Polyamine concentrations have been found to increase during carcinogenesis [42] and an increase in ODC activity accompanies neoplastic transformation [43]. Thus, a variety of strategies to decrease intracellular polyamine levels have been studied for their efficacy in cancer prevention [44]. One successful strategy decreases polyamine synthesis by inhibiting ODC with DFMO, while increasing cellular export of polyamines by activating spermidine/spermine acetyl transferase (SAT1) with NSAIDs. This combination produces at least an additive reduction colon carcinogenesis in mouse models [10, 11]. An ODC allele associated with decreased promoter activity is associated with decreased risk of colorectal adenomas in patients taking aspirin [45], suggesting a beneficial effect of combinations of ODC inhibitors and NSAIDs for colorectal adenoma risk reduction.

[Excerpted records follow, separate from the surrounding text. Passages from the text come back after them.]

Definition type_of (p : packet) : PacketType :=
  match p with
  | PSession _ => SESSION | PSessionResponse _ => SESSION_RESPONSE | PClose _ => CLOSE | PCloseResponse _ => CLOSE_RESPONSE
  | PCall _ => CALL | PResponse _ => RESPONSE | PError _ => ERROR
  end.
Definition encode (alloc : bool) (p : packet) : Result MsgPacket :=
  match p with
  | PSession p => encode_session alloc p | PSessionResponse p => encode_session_response alloc p
  | PClose p => encode_close alloc p | PCloseResponse p => encode_close_response alloc p
  | PCall p => encode_call alloc p | PResponse p => encode_response alloc p | PError p => encode_error alloc p
  end.
Definition decode (t : PacketType) (alloc : bool) (m : MsgPacket) : Result packet :=
  match t with
  | SESSION => PSession <$> decode_session alloc m | SESSION_RESPONSE => PSessionResponse <$> decode_session_response alloc m
  | CLOSE => PClose <$> decode_close alloc m | CLOSE_RESPONSE => PCloseResponse <$> decode_close_response alloc m
  | CALL => PCall <$> decode_call alloc m | RESPONSE => PResponse <$> decode_response alloc m
  | ERROR => PError <$> decode_error alloc m
  end.

Fixpoint words_bytes (l : list Z) : list Z := match l with [] => [] | w :: l => u32_bytes w ++ words_bytes l end.
Definition counted (l : list Z) (d : list Z) : list Z := u32_bytes (wrap32 (Z.of_nat (length l))) ++ d.
Definition header (magic service : Z) (t : PacketType) : list Z :=
  u32_bytes magic ++ u32_bytes service ++ u32_bytes (packet_type_val t).
Definition magic_of (t : PacketType) : Z :=
  match t with CALL | SESSION | CLOSE => RPC_REQUEST_MAGIC | _ => RPC_RESPONSE_MAGIC end.
Definition service_of (p : packet) : Z :=
  match p with
  | PSession p => s_magic p | PSessionResponse p => sr_magic p | PClose p => c_magic p | PCloseResponse p => cr_magic p
  | PCall p => call_magic p | PResponse p => r_magic p | PError p => e_magic p
  end.
Definition body (p : packet) : list Z :=
  match p with
  | PSession _ => []
  | PSessionResponse p => u32_bytes (sr_session p)
  | PClose p => u32_bytes (c_session p)
  | PCloseResponse p => u32_bytes (cr_session p)
  | PCall p => u32_bytes (call_session p) ++ u32_bytes (call_function p) ++
      counted (call_types p) (words_bytes (call_types p)) ++ counted (data (call_argbuf p)) (data (call_argbuf p))
  | PResponse p => u32_bytes (r_session p) ++ u32_bytes (r_function p) ++ u32_bytes (r_type p) ++
      counted (data (r_retbuf p)) (data (r_retbuf p))
  | PError p => u32_bytes (e_session p) ++ u32_bytes (e_function p) ++ u32_bytes (e_code p)
  end.
Definition wire (p : packet) : list Z := header (magic_of (type_of p)) (service_of p) (type_of p) ++ body p.

Definition words (p : packet) : list Z :=
  match p with
  | PSession p => [s_magic p] | PSessionResponse p => [sr_magic p; sr_session p] | PClose p => [c_magic p; c_session p]
  | PCloseResponse p => [cr_magic p; cr_session p]
  | PCall p => [call_magic p; call_session p; call_function p] ++ call_types p
  | PResponse p => [r_magic p; r_session p; r_function p; r_type p]
  | PError p => [e_magic p; e_session p; e_function p; e_code p]
  end.
(** The numbers of a packet fit their type. *)
Definition valid (p : packet) : Prop := Forall is_u32 (words p).

(** A decoded packet holds its data in a buffer for reading. *)
Definition reading (b : ByteBuffer) : ByteBuffer := new_reader (data b).
Definition decoded (p : packet) : packet :=
  match p with
  | PCall p => PCall (mkCall (call_magic p) (call_session p) (call_function p) (call_types p) (reading (call_argbuf p)))
  | PResponse p => PResponse (mkResponse (r_magic p) (r_session p) (r_function p) (r_type p) (reading (r_retbuf p)))
  | p => p
  end.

Several NSAIDs activate polyamine acetylation and export, but do so by unique transcriptional mechanisms. Sulindac activates SAT1 transcription via a peroxisomal proliferatoration activated receptor γ (PPARγ) element [46], while aspirin activates the SAT1 promoter via an NF-κB dependent mechanism [47]. Sulindac and celecoxib are both potent stimulators of SAT1 and inhibitors of intestinal carcinogenesis in the ApcMin/+ mouse model [48, 49].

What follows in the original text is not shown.